Method and computer system of white point detection
A method of white point detection for an image is disclosed. The method includes determining a plurality of pixels of the image as a plurality of white point candidates; estimating a plurality of candidate confidences according to a plurality of brightness values corresponding to the plurality of white point candidates; and determining a plurality of white points of the image according to the plurality of candidate confidences.
1. A method of white point detection for an image, comprising:
determining a plurality of pixels of the image as a plurality of white point candidates;
estimating a plurality of candidate confidences according to a plurality of brightness values corresponding to the plurality of white point candidates; and
determining a plurality of white points of the image according to the plurality of candidate confidences;
wherein the image includes a plurality of regions, and each of the plurality of regions includes at least one pixel having a largest channel value;
wherein the step of estimating the plurality of candidate confidences according to the plurality of brightness values corresponding to the plurality of white point candidates comprises:
finding a maximal brightness value of the plurality of brightness values nearby each of the plurality of white point candidates; and
converting the maximal brightness value of the white point candidate to the candidate confidence.
2. The method of claim 1 , wherein each of the plurality of white points has a largest channel value in a range, and the each of the plurality of white points is a center of the range.
3. The method of claim 2 , wherein the range is a circle or a square, and a size of the range is related to the image.
4. The method of claim 2 , wherein the center is a centroid or an in-center of the range.
5. The method of claim 1 , wherein the step of determining the plurality of white points of the image according to the plurality of candidate confidences comprises:
rejecting candidate confidences corresponding to white point candidates of low confidence from the plurality of candidate confidences; and
determining remaining candidate confidences within the plurality of candidate confidences as the plurality of white points of the image.

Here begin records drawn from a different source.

Inductive wire_value :=
  | WVector (v : list f64)
  | WImage (img : list Z * list f64)
  | WImages (imgs : list (string * (list Z * list f64)))
  | WText (s : string).

(** The images a request lists. *)
Definition listed_images (rq : OpenPIRequest) (o : observation) : res (list (string * (list Z * list f64))) :=
  foldM_res (fun acc i =>
    let? img := of_option PolicyError (dget (IMAGE_PREFIX +:+ pi_source i) (ob_images o)) in
    let? img := openpi_image img (pi_layout i) in
    Ok (dset (pi_key i) img acc)) (pr_images rq) [].

(** Every camera of the observation, under its configured or templated key. *)
Definition every_image (rq : OpenPIRequest) (o : observation) (payload : list (string * wire_value)) :
    res (list (string * wire_value)) :=
  foldM_res (fun acc x =>
    match strip_prefix IMAGE_PREFIX x.1 with
    | None => Ok acc
    | Some camera =>
        let key := default (pr_image_key_template rq camera) (dget camera (pr_image_keys rq)) in
        if bool_decide (key = "") then Ok acc
        else let? img := openpi_image x.2 "hwc" in Ok (dset key (WImage img) acc)
    end) (ob_images o) payload.

(** [OpenPIEndpointAdapter.encode_request]: the payload and the state it remembers. *)
Definition openpi_encode (rq : OpenPIRequest) (o : observation) :
    res (list (string * wire_value) * list f64) :=
  let dfc_state := f32 <$> ob_state o in
  let? state := encode_state (pr_state rq) (ob_state o) in
  let payload := [(pr_state_key rq, WVector state)] in
  let? payload :=
    match pr_images rq with
    | [] => every_image rq o payload
    | _ =>
        let? images := listed_images rq o in
        Ok (if bool_decide (pr_images_key rq = "")
            then foldl (fun d x => dset x.1 (WImage x.2) d) payload images
            else dset (pr_images_key rq) (WImages images) payload)
    end in
  Ok (dset (pr_prompt_key rq) (WText (ob_task o)) payload, dfc_state).

(** ** Lengths of the packed vectors *)

(** Packing keeps the length of the vector when every block lies inside it. *)
Lemma pack_state_length l values v : pack_state l values = Ok v ->
  Forall (fun b => b.2.1 <= b.2.2 <= state_dim l) (state_map l) -> length v = state_dim l.
Proof.
  unfold pack_state. intros H Hb.
  assert (forall bs st, Forall (fun b : (string * string) * (nat * nat) => b.2.1 <= b.2.2 <= length st) bs ->
    foldM_res (pack_state_step values) bs st = Ok v -> length v = length st) as Hgen.
  { induction bs as [|b bs IH]; intros st Hall Hf; cbn [foldM_res] in Hf; [by injection Hf as ->|].
    apply Forall_cons in Hall as [Hb1 Hbs]. unfold pack_state_step at 1 in Hf.
    destruct (dget b.1 values) as [x|]; [|done]. cbn [of_option res_bind] in Hf.
    destruct (length (f32 <$> x) =? b.2.2 - b.2.1) eqn:El; [|done]. cbn [negb res_bind] in Hf.
    apply Nat.eqb_eq in El. assert (length (splice st b.2.1 (f32 <$> x)) = length st) as Hs
      by (rewrite length_splice; lia).
    rewrite (IH _ ltac:(rewrite Hs; exact Hbs) Hf). done. }
  rewrite (Hgen _ _ ltac:(rewrite length_replicate; exact Hb) H). apply length_replicate.
Qed.

Lemma pack_action_length l primary gripper v : Layout.pack_action l primary gripper = Ok v ->
  (forall s p, s ∈ sides l -> dget s (primary_map l) = Some p -> p.1 <= p.2 <= Layout.action_dim l) ->
  length v = Layout.action_dim l.
Proof.
  unfold Layout.pack_action. intros H Hb.
  assert (forall ss st, (forall s, s ∈ ss -> s ∈ sides l) -> length st = Layout.action_dim l ->
    foldM_res (pack_action_step l primary gripper) ss st = Ok v -> length v = length st) as Hgen.
  { induction ss as [|s ss IH]; intros st Hin Hst Hf; cbn [foldM_res] in Hf; [by injection Hf as ->|].
    unfold pack_action_step at 1 in Hf. destruct (dget s primary) as [x|]; [|done]. cbn [of_option res_bind] in Hf.
    unfold primary_slice in Hf. destruct (dget s (primary_map l)) as [p|] eqn:Ep; [|done].
    cbn [of_option res_bind] in Hf. destruct (length (f32 <$> x) =? p.2 - p.1) eqn:El; [|done].
    cbn [negb] in Hf. unfold gripper_index in Hf. destruct (dget s (gripper_map l)) as [g|]; [|done].
    cbn [of_option res_bind] in Hf. apply Nat.eqb_eq in El. destruct (Hb s p) as [H1 H2]; [set_solver|done|].
    assert (length (<[g := f32 (default f0 (dget s gripper))]> (splice st p.1 (f32 <$> x))) = length st) as Hs
      by (rewrite length_insert, length_splice; lia).
    rewrite (IH _ ltac:(set_solver) ltac:(by rewrite Hs) Hf). done. }
  rewrite (Hgen (sides l) (replicate (Layout.action_dim l) f0)); [apply length_replicate|done|apply length_replicate|done].
Qed.

(** The blocks of a layout built from arms lie inside its vectors, which have a name per entry. *)
Lemma state_fold_bounds arms ks nms bl off nms' bl' off' :
  foldM_res (state_step arms) ks (nms, bl, off) = Ok (nms', bl', off') ->
  length nms = off -> Forall (fun b => b.2.1 <= b.2.2 <= off) bl ->
  length nms' = off' /\ off <= off' /\ Forall (fun b => b.2.1 <= b.2.2 <= off') bl'.
Proof.
  revert nms bl off. induction ks as [|k ks IH]; intros nms bl off H Hn Hb; cbn [foldM_res] in H.
  { injection H as <- <- <-. split_and!; [done|lia|done]. }
  unfold state_step at 1 in H. destruct (signal_dim arms k) as [d|]; [|done]. cbn [res_bind] in H.
  destruct (IH _ _ _ H) as (H1 & H2 & H3).
  - rewrite length_app, length_indexed. lia.
  - clear -Hb. induction Hb as [|[k' p] bl Hp Hb IHb]; cbn; [apply Forall_singleton; cbn; lia|].
    destruct (decide _); constructor; cbn in *; try lia; [|done].
    eapply Forall_impl; [exact Hb|]. cbn. lia.
  - split_and!; [done|lia|done].
Qed.

Lemma layout_bounds arms sigs acts l : NoDup (dkeys arms) -> from_arms arms sigs acts = Ok l ->
  length (state_names l) = state_dim l /\ length (action_names l) = Layout.action_dim l /\
  Forall (fun b => b.2.1 <= b.2.2 <= state_dim l) (state_map l) /\
  (forall s p, s ∈ sides l -> dget s (primary_map l) = Some p -> p.1 <= p.2 <= Layout.action_dim l).
Proof.
  intros Hk Hok. apply from_arms_ok in Hok as (a & Ha & Hs & Hn & Hf & Hp & Hg & Hd & Hst).
  assert (NoDup (sides l)) as Hnd.
  { rewrite Hs. apply NoDup_filter_list. by rewrite (sorted_sides_perm arms). }
  destruct (action_fold_tiled arms (sides l) _ a l Ha Hnd Hp Hg Hf Hd eq_refl) as [Hlen (ds & Ht & _)].
  apply state_fold_bounds in Hst as (H1 & _ & H3); [|done|constructor].
  split_and!; [done|congruence|done|].
  intros s p Hin Hsp. assert (forall ss off ds, tiled l off ss ds -> s ∈ ss -> p.1 <= p.2 <= Layout.action_dim l) as Hgen;
    [|by eapply Hgen].
  assert (forall ss off ds, tiled l off ss ds -> off <= Layout.action_dim l) as Hle.
  { induction ss as [|x ss IH]; intros off [|d ds'] Ht'; try done; cbn in Ht'; [lia|].
    destruct Ht' as (_ & _ & _ & Ht'%IH). lia. }
  induction ss as [|x ss IH]; intros off [|d ds'] Ht' Hx; try done; [set_solver|].
  destruct Ht' as (Hp' & _ & _ & Ht'). apply elem_of_cons in Hx as [->|Hx]; [|by eapply IH].
  rewrite Hsp in Hp'. injection Hp' as ->. cbn. apply Hle in Ht'. lia.
Qed.

(** ** Lookups in the feature table *)

Lemma string_app_inj (a b c : string) : (a +:+ b = a +:+ c)%string -> b = c.
Proof. induction a as [|x a IH]; cbn; [done|]. intros [= H]. by apply IH. Qed.

(** Adding the images leaves the other keys alone. *)
Lemma image_features_other video imgs feats k : (forall i, i ∈ imgs -> im_key i <> k) ->
  dget k (foldl (image_feature video) feats imgs) = dget k feats.
Proof.
  revert feats. induction imgs as [|i imgs IH]; intros feats Hk; [done|]. cbn [foldl].
  rewrite IH by (intros; apply Hk; set_solver). apply dget_dset_ne. intros ->. apply (Hk i); [set_solver|done].
Qed.

Lemma image_features_get video imgs feats i : NoDup (im_key <$> imgs) -> i ∈ imgs ->
  dget (im_key i) (foldl (image_feature video) feats imgs) =
    Some (MkFeature (IMAGE_DTYPE video) (Feature (im_shape i) ["height"; "width"; "channels"])).
Proof.
  revert feats. induction imgs as [|j imgs IH]; intros feats Hnd Hi; [set_solver|].
  rewrite fmap_cons in Hnd. apply NoDup_cons in Hnd as [Hni Hnd]. cbn [foldl].
  apply elem_of_cons in Hi as [->|Hi]; [|by apply IH]. rewrite image_features_other; [apply dget_dset_eq|].
  intros i Hi Heq. apply Hni. rewrite <-Heq. by apply list_elem_of_fmap_2.
Qed.

Lemma factr_features_other dofs ss feats feats' k : foldM_res (factr_features dofs) ss feats = Ok feats' ->
  (forall s, s ∈ ss -> k <> ("observation.factr." +:+ s)%string /\ k <> ("observation.factr_raw." +:+ s)%string) ->
  dget k feats' = dget k feats.
Proof.
  revert feats. induction ss as [|s ss IH]; intros feats H Hk; cbn [foldM_res] in H; [by injection H as ->|].
  unfold factr_features at 1 in H. destruct (dget s dofs) as [d|]; [|done]. cbn [of_option res_bind] in H.
  rewrite (IH _ H) by (intros; apply Hk; set_solver).
  destruct (Hk s ltac:(set_solver)). by rewrite !dget_dset_ne.
Qed.

Lemma factr_features_get dofs ss feats feats' s : foldM_res (factr_features dofs) ss feats = Ok feats' ->
  NoDup ss -> s ∈ ss -> exists d, dget s dofs = Some d /\
    dget ("observation.factr." +:+ s)%string feats' = Some (vector_spec (d + 1) (factr_names s d)) /\
    dget ("observation.factr_raw." +:+ s)%string feats' = Some (vector_spec (d + 1) (factr_names s d)).
Proof.
  revert feats. induction ss as [|x ss IH]; intros feats H Hnd Hs; [set_solver|]. cbn [foldM_res] in H.
  apply NoDup_cons in Hnd as [Hni Hnd]. unfold factr_features at 1 in H.
  destruct (dget x dofs) as [d|] eqn:Ed; [|done]. cbn [of_option res_bind] in H.
  apply elem_of_cons in Hs as [->|Hs]; [|by eapply IH]. exists d. split; [done|].
  assert (forall y, y ∈ ss -> y <> x) as Hne by (intros y Hy ->; done).
  rewrite !(factr_features_other _ _ _ _ _ H).
  - split; [rewrite dget_dset_ne; [apply dget_dset_eq|discriminate]|apply dget_dset_eq].
  - intros y Hy. split; [discriminate|]. intros Heq%string_app_inj. by apply (Hne y).
  - intros y Hy. split; [|discriminate]. intros Heq%string_app_inj. by apply (Hne y).
Qed.

(** An image key is none of the others. *)
Lemma image_keys_prefix cameras imgs : mapM_res camera_images cameras = Ok imgs ->
  forall i, i ∈ concat imgs -> exists n, im_key i = ("observation.images." +:+ n)%string.
Proof.
  intros H i Hi. apply mapM_res_Forall2 in H. apply list_elem_of_In, in_concat in Hi as (l & Hl & Hi).
  apply list_elem_of_In in Hl. apply list_elem_of_In in Hi. apply list_elem_of_lookup in Hl as [j Hj].
  destruct (Forall2_lookup_r _ _ _ _ _ H Hj) as (c & _ & Hc). unfold camera_images in Hc.
  apply mapM_res_Forall2 in Hc. apply list_elem_of_lookup in Hi as [k Hk].
  destruct (Forall2_lookup_r _ _ _ _ _ Hc Hk) as (v & _ & Hv). unfold image_of in Hv.
  destruct (view_shape c.2 v); [|done]. injection Hv as <-. by eexists.
Qed.

Lemma build_images_spec s imgs out : build_images s imgs = Ok (Some out) ->
  Forall2 (fun i x => x.1 = im_key i /\ x.2.1 = im_shape i /\
    Z.of_nat (length x.2.2) = foldr Z.mul 1%Z (im_shape i)) imgs out.
Proof.
  revert out. induction imgs as [|i imgs IH]; intros out; cbn [build_images]; [by intros [= <-]|].
  destruct (newest_in s (im_stream i)) as [v|]; [|done]. unfold reshape.
  destruct (_ =? _)%Z eqn:El; [|done]. cbn [res_bind].
  destruct (build_images s imgs) as [[r|]|]; cbn [res_bind]; [|done..]. intros [= <-].
  constructor; [|by apply IH]. cbn. split_and!; [done..|]. lia.
Qed.
Lemma unpack_frame_error f e : unpack_frame f = Raise e -> codec_error e.
Proof.
  intros [->|[->|(l & Hl)]]%unpackb_raises; [unfold codec_error; by auto..|]. by eapply unpack_array_error.
Qed.

Lemma pack_error (v : mval D) e : packb pack_array v = Raise e -> codec_error e.
Proof.
  intros [->|[->|[->|(x & Hx)]]]%packb_raises; [unfold codec_error; by auto..|]. unfold codec_error.
  destruct x; cbn in Hx; try done; (destruct (unsupported _); [injection Hx as <-; by auto|done]).
Qed.

Lemma ws_open_cases o t t' out : ws_open o t = (t', out) ->
  (out = Returned tt /\ tr_ws t' = true) \/
  (exists e, out = Raised e /\ (on_connect o = Raise e \/ on_metadata o = Raise e \/ codec_error e)).
Proof.
  unfold ws_open, mbind, st_bind, st_lift, st_modify. destruct (on_connect o) as [[]|e].
  - destruct (let? f := on_metadata o in unpack_frame f) as [v|e] eqn:E; intros [= <- <-]; [by left|].
    right. exists e. split; [done|]. right.
    eapply (bind_error _ _ _ (fun e => on_metadata o = Raise e \/ codec_error e) E); [by auto|].
    intros f _ ?%unpack_frame_error. by right.
  - intros [= <- <-]. right. eauto.
Qed.
End websocket.

(** A computation that returns. *)
Definition is_Ok {A} (c : res A) : Prop := exists a, c = Ok a.

(** ** The HTTP transport *)

(** A response: [resp.ok], the status, and what [resp.json()] gives. *)
Record reply := Reply { rp_ok : bool; rp_status : Z; rp_json : res json }.

(** [_fetch_conventions]: the metadata it leaves; informational only. *)
Definition fetch_conventions (r : res reply) : res json :=
  match (let? resp := r in if rp_ok resp then rp_json resp else Ok (Obj [])) with
  | Raise (RequestException | ValueError) => Ok (Obj [])
  | x => x
  end.

(** One pass of [_wait_ready]. *)
Record probe := Probe { pb_get : res reply; pb_conventions : res reply; pb_stop : bool; pb_now : f64 }.

(** [_wait_ready]: the server's metadata; [None]: still waiting. *)
Fixpoint wait_ready (deadline : f64) (probes : list probe) : option (res json) :=
  match probes with
  | [] => None
  | p :: probes =>
      let retry :=
        if pb_stop p then Some (Raise PolicyUnavailable)
        else if fle deadline (pb_now p) then Some (Raise PolicyUnavailable)
        else wait_ready deadline probes in
      match pb_get p with
      | Ok resp => if rp_ok resp then Some (fetch_conventions (pb_conventions p)) else retry
      | Raise RequestException => retry
      | Raise e => Some (Raise e)
      end
  end.

Definition acme_transport (http : bool) (start connect_timeout_s : f64) (probes : list probe) :
    option (res json) :=
  if http then wait_ready (fadd start connect_timeout_s) probes else Some (Raise PolicyUnavailable).

(** [torch.from_numpy(arr).permute(2, 0, 1).contiguous()] of an [(h, w, c)] image. *)
Definition permute_chw (h w c : nat) (px : list Z) : list Z :=
  seq 0 c ≫= (fun k => seq 0 h ≫= (fun i => (fun j => default 0%Z (px !! ((i * w + j) * c + k))) <$> seq 0 w)).

(** One multipart part: a tensor, or the bundle of low-dimensional arrays. *)
Inductive part :=
  | TensorPart (shape : list nat) (px : list Z)
  | NpzPart (arrays : list (string * (list nat * list f64))).

Record http_payload := HttpPayload {
  hp_images : list (string * ((nat * nat * nat) * list Z));      (* (H, W, C) and pixels *)
  hp_lowdim : list (string * list f64);
  hp_form : list (string * jval);
}.

Definition encode_files (p : http_payload) : list (string * part) :=
  dset "lowdim_data" (NpzPart ((fun x => (x.1, ([1; 1; length x.2], f32 <$> x.2))) <$> hp_lowdim p))
    ((fun x => let '(h, w, c) := x.2.1 in
               (x.1, TensorPart [1; 1; c; h; w] (permute_chw h w c x.2.2))) <$> hp_images p).

(** [AcmeHttpTransport.infer], with the outcome of the POST. *)
Definition http_infer (post : res reply) : res (list (string * json)) :=
  match post with
  | Raise RequestException => Raise PolicyError
  | Raise e => Raise e
  | Ok resp =>
      if negb (rp_status resp =? 200)%Z then Raise PolicyError
      else
        match rp_json resp with
        | Raise ValueError => Raise PolicyError
        | Raise e => Raise e
        | Ok (Obj body) =>
            if truthy (default (Scalar (JBool true)) (dget "success" body)) then Ok body
            else Raise PolicyError
        | Ok _ => Raise OtherError
        end
  end.

(** ** [RemotePolicy] *)

Definition COMM_SENT : f64 := f0.
Definition COMM_RECV : f64 := f1.
Definition COMM_ERROR : f64 := f_of_Z 2.

Record comm := Comm { cm_kind : f64; cm_seq : nat; cm_elapsed : f64 }.

Record remote (T : Type) := Remote { rm_seq : nat; rm_transport : T; rm_comm : list comm }.
Arguments Remote {T}.
Arguments rm_seq {T}.
Arguments rm_transport {T}.
Arguments rm_comm {T}.

Section remote.
Context {T P R A : Type}.

(** [_emit]: the hook's own failure is swallowed. *)
Definition emit (kind : f64) (seq : nat) (elapsed : f64) : ST (remote T) unit :=
  st_modify (fun r => Remote (rm_seq r) (rm_transport r) (rm_comm r ++ [Comm kind seq elapsed])).

Definition use_transport (m : ST T R) : ST (remote T) R := fun r =>
  let x := m (rm_transport r) in (Remote (rm_seq r) x.1 (rm_comm r), x.2).

(** [RemotePolicy.infer]: the adapter's encoding and decoding, the transport, the clock before
    and after. *)
Definition remote_infer (encode : res P) (transport_infer : P -> ST T R) (decode : R -> res A) (t0 t1 : f64) :
    ST (remote T) A :=
  payload ← st_lift encode;
  st_modify (fun r => Remote (S (rm_seq r)) (rm_transport r) (rm_comm r));;
  r ← st_get;
  let seq := rm_seq r in
  emit COMM_SENT seq f0;;
  response ← try_except (use_transport (transport_infer payload))
               (fun e => Some (emit COMM_ERROR seq (fsub t1 t0);; st_raise e));
  emit COMM_RECV seq (fsub t1 t0);;
  st_lift (decode response).
End remote.

(** ** [HoldPolicy] *)

Definition hold_step (l : DFCStateActionLayout) (q_slices : list (string * (nat * nat))) (state act : list f64)
    (side : string) : res (list f64) :=
  let? f := layout_field l side in
  if String.eqb f "q_d" then
    let? p := primary_slice l side in
    let? q := of_option KeyError (dget side q_slices) in
    let v := slice state q.1 q.2 in
    if length v =? p.2 - p.1 then Ok (splice act p.1 v)
    else match v with
         | [x] => Ok (splice act p.1 (replicate (p.2 - p.1) x))
         | _ => Raise ValueError
         end
  else Ok act.

(** [HoldPolicy.infer] (the horizon is [max(1, int(horizon))]). *)
Definition hold_infer (l : DFCStateActionLayout) (q_slices : list (string * (nat * nat))) (horizon : Z)
    (state : list f64) : res (list (list f64)) :=
  let? action := foldM_res (hold_step l q_slices state) (sides l) (replicate (action_dim l) f0) in
  Ok (replicate (Z.to_nat (Z.max 1 horizon)) action).

(** ** Construction *)

Inductive transport_kind := Websocket | AcmeHttp.

Definition build_transport (transport : string) : res transport_kind :=
  if String.eqb transport "websocket" then Ok Websocket
  else if String.eqb transport "http" then Ok AcmeHttp
  else Raise ValueError.

(** [_ADAPTERS]: the two registered classes. *)
Definition build_adapter (adapter : string) : res string :=
  if bool_decide (adapter ∈ ["openpi"; "acme"]) then Ok adapter else Raise ValueError.

Inductive policy := HoldPolicy (q_slices : list (string * (nat * nat))) (horizon : Z)
                  | RemotePolicy (adapter : string) (transport : transport_kind).

Definition build_policy (kind adapter transport : string) (l : DFCStateActionLayout) : res policy :=
  if String.eqb kind "hold" then
    match mapM_res (fun side => res_map (pair side) (state_slice l side "q")) (sides l) with
    | Ok q_slices => Ok (HoldPolicy q_slices 10)
    | Raise KeyError => Raise ValueError
    | Raise e => Raise e
    end
  else if String.eqb kind "remote" then
    let? a := build_adapter adapter in
    let? t := build_transport transport in
    Ok (RemotePolicy a t)
  else Raise ValueError.

(** ** Theorems *)

(** C28: the wire format loses nothing.  Take a payload of supported arrays whose bytes match their
    shape, scalars, lists and dictionaries that avoid the two reserved keys, and msgpack as it
    documents itself: the hooks never stop such a payload from being packed (only msgpack's own limits
    on nesting and integers do), and if a server sends the packed bytes back over an open connection,
    [infer] returns the same payload, every array with its type, shape and bytes, except that a numpy
    scalar that is already a Python float or string comes back as that. *)
Theorem wire_roundtrip {D W : Type} `{Msgpack D W} (v : mval D) (t : transport D) (o : opening W)
    (Hv : sendable v) (Hws : tr_ws t = true) :
  match packb pack_array v with
  | Ok w => ws_infer (Exchange o (Ok tt) (Ok (FBinary w))) v t = (t, Returned (arrives v))
  | Raise e => e = ValueError \/ e = OverflowError
  end.
Proof.
  destruct (wire_carries v Hv) as (p & Hp & Hu). destruct (packb pack_array v) as [w|e] eqn:Ew; [|by eapply packb_limits].
  unfold ws_infer, mbind, st_bind, st_get, drop_and_fail, try_except, st_lift. rewrite Hws. cbn. rewrite Ew. cbn.
  unfold unpack_frame. by rewrite (unpackb_packb _ _ _ _ _ Hp Ew), Hu.
Qed.

(** Three element types: 4-byte floats, complex numbers (which are refused) and Python's floats. *)
Inductive demo_dtype := F4 | C8 | F8.

#[export] Instance demo_dtypes : Dtypes demo_dtype.
Proof.
  refine {|
    dt_kind d := match d with C8 => "c"%char | _ => "f"%char end;
    dt_size d := match d with F4 => 4 | _ => 8 end;
    dt_str d := match d with F4 => "<f4" | C8 => "<c8" | F8 => "<f8" end;
    dt_python d := match d with F8 => true | _ => false end;
    np_dtype (s : string) := if String.eqb s "<f4" then Some F4 else if String.eqb s "<c8" then Some C8
      else if String.eqb s "<f8" then Some F8 else None;
  |}.
  by intros [].
Defined.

6. A computer system capable of performing white point detection in an image, comprising:
a processing device; and
a memory device coupled to the processing device, for storing a program code instructing the processing device to perform a process, wherein the process comprises:
determining a plurality of pixels of the image as a plurality of white point candidates;
estimating a plurality of candidate confidences according to a plurality of brightness values corresponding to the plurality of white point candidates; and
determining a plurality of white points of the image according to the plurality of candidate confidences;
wherein the image includes a plurality of regions, and each of the plurality of regions includes at least one pixel having a largest channel value;
wherein the step of estimating the plurality of candidate confidences according to the plurality of brightness values corresponding to the plurality of white point candidates comprises:
finding a maximal brightness value of the plurality of brightness values nearby each of the plurality of white point candidates; and
converting the maximal brightness value of the white point candidate to the candidate confidence.
7. The computer system of claim 6 , wherein each of the plurality of white points has a largest channel value in a range, and the each of the plurality of white points is a center of the range.
8. The computer system of claim 7 , wherein the range is a circle or a square, and a size of the range is related to the image.
9. The computer system of claim 7 , wherein the center is a centroid or an in-center of the range.
10. The computer system of claim 6 , wherein the step of determining the plurality of white points of the image according to the plurality of candidate confidences comprises:
rejecting candidate confidences corresponding to white point candidates of low confidence from the plurality of candidate confidences; and
determining remaining candidate confidences within the plurality of candidate confidences as the plurality of white points of the image.